Die Wände sind Zeugen
Aus diesem Grund hatte die Stimme G-ttes kein Echo. Dabei handelte es sich nicht um ein Wunder und eine Aufhebung der Naturgesetze. Es ist nun mal ein Gesetz der Natur, dass sobald Schallwellen von den Gegenständen absorbiert werden, es kein Echo geben kann. Und da die Stimme G-ttes in alle Teile der Schöpfung eingedrungen war, gab es nichts, dass sie zurückschlagen konnte und somit konnte kein Echo entstehen.
Daraus wird ersichtlich, dass gerade der Umstand, dass die Stimme G-ttes kein Echo hatte, ihre gewaltige Kraft ausdrückt. Denn sie war so mächtig, dass sie überall eindrang und von nichts zurückgeschlagen werden konnte.

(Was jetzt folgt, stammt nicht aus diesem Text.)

Lemma TrimRight_same s cutset :
  (forall b, last_byte s = Some b -> contains_byte cutset b = false) ->
  TrimRight s cutset = s.
Proof.
  induction s as [|b s IH]; [done|]. intros Hb. cbn [TrimRight].
  destruct s as [|b' s].
  - cbn [TrimRight]. by rewrite (Hb b).
  - rewrite IH by (intros x Hx; by apply Hb). done.
Qed.

Lemma TrimRight_snoc s cutset b :
  contains_byte cutset b = true ->
  TrimRight (s ++ String b "")%string cutset = TrimRight s cutset.
Proof.
  intros Hb. induction s as [|c s IH]; simpl.
  - by rewrite Hb.
  - by rewrite IH.
Qed.

Lemma last_byte_cons b s : s <> "" -> last_byte (String b s) = last_byte s.
Proof. by destruct s. Qed.

Section DownloaderProofs.
Context (TrimSpace : string -> string) (Clean : string -> string).

Lemma file_name_of_fields_found before field after :
  (forall x, In x before -> HasPrefix (TrimSpace x) "filename=" = false) ->
  HasPrefix (TrimSpace field) "filename=" = true ->
  file_name_of_fields TrimSpace (before ++ field :: after) =
    Trim (TrimLeft (TrimSpace field) "filename=") (String quote "").
Proof.
  intros Hbefore Hfield. induction before as [|x before IH]; cbn [app file_name_of_fields].
  - by rewrite Hfield.
  - rewrite (Hbefore x) by (by left). apply IH. intros y Hy. apply Hbefore. by right.
Qed.

Lemma file_name_of_fields_absent fields :
  (forall x, In x fields -> HasPrefix (TrimSpace x) "filename=" = false) ->
  file_name_of_fields TrimSpace fields = "".
Proof.
  induction fields as [|x fields IH]; intros Hall; cbn [file_name_of_fields]; [done|].
  rewrite (Hall x) by (by left). apply IH. intros y Hy. apply Hall. by right.
Qed.

Lemma Trim_quoted name :
  first_byte name <> Some quote -> last_byte name <> Some quote ->
  Trim (String quote (name ++ String quote "")) (String quote "") = name.
Proof.
  intros Hfirst Hlast. unfold Trim.
  change (String quote (name ++ String quote ""))
    with ((String quote name) ++ String quote "")%string.
  rewrite TrimRight_snoc by reflexivity.
  destruct name as [|b name]; [reflexivity|].
  rewrite TrimRight_same.
  - rewrite TrimLeft_drop by reflexivity.
    apply TrimLeft_same. intros x [= <-]. cbn [contains_byte]. rewrite orb_false_r.
    apply Ascii.eqb_neq. intros Heq. apply Hfirst. cbn. by rewrite Heq.
  - intros x Hx. rewrite last_byte_cons in Hx by done. cbn [contains_byte].
    rewrite orb_false_r. apply Ascii.eqb_neq. intros Heq. subst x. by apply Hlast.
Qed.

Lemma Trim_same name :
  first_byte name <> Some quote -> last_byte name <> Some quote ->
  Trim name (String quote "") = name.
Proof.
  intros Hfirst Hlast. unfold Trim. rewrite TrimRight_same.
  - apply TrimLeft_same. intros x Hx. cbn [contains_byte]. rewrite orb_false_r.
    apply Ascii.eqb_neq. intros Heq. subst x. by apply Hfirst.
  - intros x Hx. cbn [contains_byte]. rewrite orb_false_r.
    apply Ascii.eqb_neq. intros Heq. subst x. by apply Hlast.
Qed.

(** X12: the first field of the header that starts with [filename=] gives
    the name: a name between double quotes is returned as it is, and so is
    a name without quotes whose first byte is not one of the bytes of
    [filename=] (the name having no double quote at either end). *)
Theorem getFileNameFromHeader_intact (header : string) (before after : list string)
    (field name : string) :
  header <> "" ->
  Split header ";" = before ++ field :: after ->
  (forall x, In x before -> HasPrefix (TrimSpace x) "filename=" = false) ->
  first_byte name <> Some quote ->
  last_byte name <> Some quote ->
  (TrimSpace field = ("filename=" ++ String quote (name ++ String quote ""))%string ->
   getFileNameFromHeader TrimSpace header = name) /\
  (TrimSpace field = ("filename=" ++ name)%string ->
   (forall b, first_byte name = Some b -> contains_byte "filename=" b = false) ->
   getFileNameFromHeader TrimSpace header = name).
Proof.
  intros Hne Hsplit Hbefore Hfirst Hlast.
  apply String.eqb_neq in Hne. unfold getFileNameFromHeader. rewrite Hne, Hsplit.
  split.
  - intros Hfield. rewrite file_name_of_fields_found by (by rewrite ?Hfield).
    rewrite Hfield.
    change (TrimLeft ("filename=" ++ String quote (name ++ String quote "")) "filename=")
      with (String quote (name ++ String quote "")).
    by apply Trim_quoted.
  - intros Hfield Hcut. rewrite file_name_of_fields_found by (by rewrite ?Hfield).
    rewrite Hfield.
    change (TrimLeft ("filename=" ++ name) "filename=") with (TrimLeft name "filename=").
    rewrite TrimLeft_same by done. by apply Trim_same.
Qed.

Doch tatsächlich war die Offenbarung der gewaltigen Stimme G-ttes keine einmalige Sache beim Erhalten der Thora. Denn zu jeder Zeit, wenn man Thora lernt, dringen die Klänge des Thorastudiums in das Umfeld ein. Im Talmud steht geschrieben, dass „in Zukunft die Wände eines Menschen Haus über ihn ein Zeugnis ablegen werden (was er in seinem Haus gemacht hat)“.5 In unserem Kontext heißt das: Sobald man Zuhause Thora lernt, absorbieren die Wände die Klänge des Thorastudiums, und diese wirken auf die Wände derart ein, bis man selbst an ihnen erkennen kann, dass in diesem Haus Thora gelernt wurde. (Dies erklärt auch die Tatsache, weshalb große Gelehrte6 in ihrem Testament anordneten, ihren Sarg aus dem Tisch oder dem Pult, auf dem sie Thora lernten, anzufertigen. Denn das Thorastudium wurde sogar von dem physischen Holz absorbiert und sollte sie auch im Grab umgeben!)
Stein und Herz
So gewaltig ist die Kraft der Thora! Obwohl G-tt in der Welt Grenzen gesetzt hat und Materielles sich mit Materiellem verbindet und Spirituelles mit Spirituellem, überwindet die Thora all diese Grenzen. Die Stimme G-ttes, die beim Thoraerhalt zu erklingen begann, wird beim Thorastudium jedes Juden fortgesetzt und von seinem Umfeld absorbiert.
Und wenn Steine die Thora absorbieren, dann umso mehr das jüdische Herz unseres Nächsten! Denn jedes Wort Thora, das wir an unseren Nächsten richten, dringt in sein Herz ein und beeinflusst ihn zum Guten. Und dies ist eine sehr wertvolle Aufgabe.